- **DESCRIPTION OF THE TASK**
Below are records; quote them exactly from the first line through the line that contains "cbn [lstrip]. destruct".

[Start of section]

(* ================================================================== *)
(** * Part IV: further properties of the code *)
(* ================================================================== *)

(** ** DateParser: whitespace, and what follows the date *)

Lemma rstrip_idempotent (s : string) : rstrip (rstrip s) = rstrip s.
Proof.
  induction s as [| c s IH]; [reflexivity |].
  cbn [rstrip]. destruct (is_space c && is_empty (rstrip s)) eqn:E;
    [reflexivity |].
  cbn [rstrip]. rewrite IH, E. reflexivity.
Qed.

Lemma lstrip_head (s : string) :
  lstrip s = EmptyString
  \/ exists c t, lstrip s = String c t /\ is_space c = false.
Proof.
  induction s as [| c s IH]; [left; reflexivity |].
  cbn [lstrip]. destruct (is_space c) eqn:E; [exact IH |].
  right. exists c, s. auto.
Qed.

Lemma rstrip_head (c : ascii) (t : string) :
  is_space c = false -> rstrip (String c t) = String c (rstrip t).
Proof. intros H. cbn [rstrip]. rewrite H. reflexivity. Qed.

Lemma strip_idempotent (s : string) : strip (strip s) = strip s.
Proof.
  unfold strip. destruct (lstrip_head s) as [-> | [c [t [-> Hc]]]];
    [reflexivity |].
  rewrite (@rstrip_head c t Hc). cbn [lstrip]. rewrite Hc.
  rewrite (@rstrip_head c (rstrip t) Hc), rstrip_idempotent. reflexivity.
Qed.

Lemma lstrip_blank (s : string) :
  lstrip s = EmptyString <-> blank s = true.
Proof.
  unfold blank. induction s as [| c s IH]; [split; reflexivity |].
  cbn [lstrip string_forall]. destruct (is_space c); [exact IH |].
  split; discriminate.
Qed.

Lemma strip_blank (s : string) : is_empty (strip s) = true <-> blank s = true.
Proof.
  rewrite <- lstrip_blank. unfold strip.
  destruct (lstrip_head s) as [-> | [c [t [-> Hc]]]].
  - split; reflexivity.
  - rewrite (@rstrip_head c t Hc). split; discriminate.
Qed.

Lemma date_new_error (y m d : Z) (e : exn) :
  date_new y m d = Raise e -> e = DateRangeError y m d.
Proof.
  unfold date_new. destruct (valid_ymd y m d); [discriminate |].
  intros H. injection H as <-. reflexivity.
Qed.

(** [date.fromisoformat] fails with one of its own two errors. *)
Lemma date_fromisoformat_error (s : string) (e : exn) :
  date_fromisoformat s = Raise e ->
  e = IsoformatError s \/ exists y m d, e = DateRangeError y m d.
Proof.
  unfold date_fromisoformat.
  repeat match goal with
         | |- context [match ?x with _ => _ end] => destruct x
         end;
    intros H;
    try (injection H as <-; left; reflexivity);
    try discriminate H.
  all: right; apply date_new_error in H; eauto.
Qed.

(** X1.  [parse_date] raises its "empty date string" error exactly on the
    strings made of whitespace only (the empty string among them), whatever
    the date-time parser; [None] has an error of its own. *)
Theorem parse_date_blank_iff
    (datetime_fromisoformat : string -> outcome datetime) (s : string) :
  (parse_date datetime_fromisoformat (PyStr s) = Raise EmptyDateError
   <-> blank s = true)
  /\ parse_date datetime_fromisoformat PyNone = Raise NoneDateError.
Proof.
  split; [| reflexivity].
  rewrite <- strip_blank. unfold parse_date.
  destruct (is_empty (strip s)); [split; reflexivity |].
  split; [| discriminate]. intros H. exfalso.
  assert (Hiso : forall t, date_fromisoformat t <> Raise EmptyDateError).
  { intros t Ht. apply date_fromisoformat_error in Ht.
    destruct Ht as [Ht | [y [m [d Ht]]]]; discriminate. }
  destruct (contains "T" (strip s)).
  - destruct (date_fromisoformat (split_head "T" (strip s))); [discriminate |].
    destruct (datetime_fromisoformat _); [discriminate |].
    apply (Hiso _ H).
  - destruct (contains " " (strip s)).
    + destruct (date_fromisoformat (split_head " " (strip s))); [discriminate |].
      destruct (datetime_fromisoformat _); [discriminate |].
      apply (Hiso _ H).
    + destruct (date_fromisoformat (strip s)); discriminate.
Qed.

[End of section]

- **WRITTEN ANSWER**
(* ================================================================== *)
(** * Part IV: further properties of the code *)
(* ================================================================== *)

(** ** DateParser: whitespace, and what follows the date *)

Lemma rstrip_idempotent (s : string) : rstrip (rstrip s) = rstrip s.
Proof.
  induction s as [| c s IH]; [reflexivity |].
  cbn [rstrip]. destruct (is_space c && is_empty (rstrip s)) eqn:E;
    [reflexivity |].
  cbn [rstrip]. rewrite IH, E. reflexivity.
Qed.

Lemma lstrip_head (s : string) :
  lstrip s = EmptyString
  \/ exists c t, lstrip s = String c t /\ is_space c = false.
Proof.
  induction s as [| c s IH]; [left; reflexivity |].
  cbn [lstrip]. destruct (is_space c) eqn:E; [exact IH |].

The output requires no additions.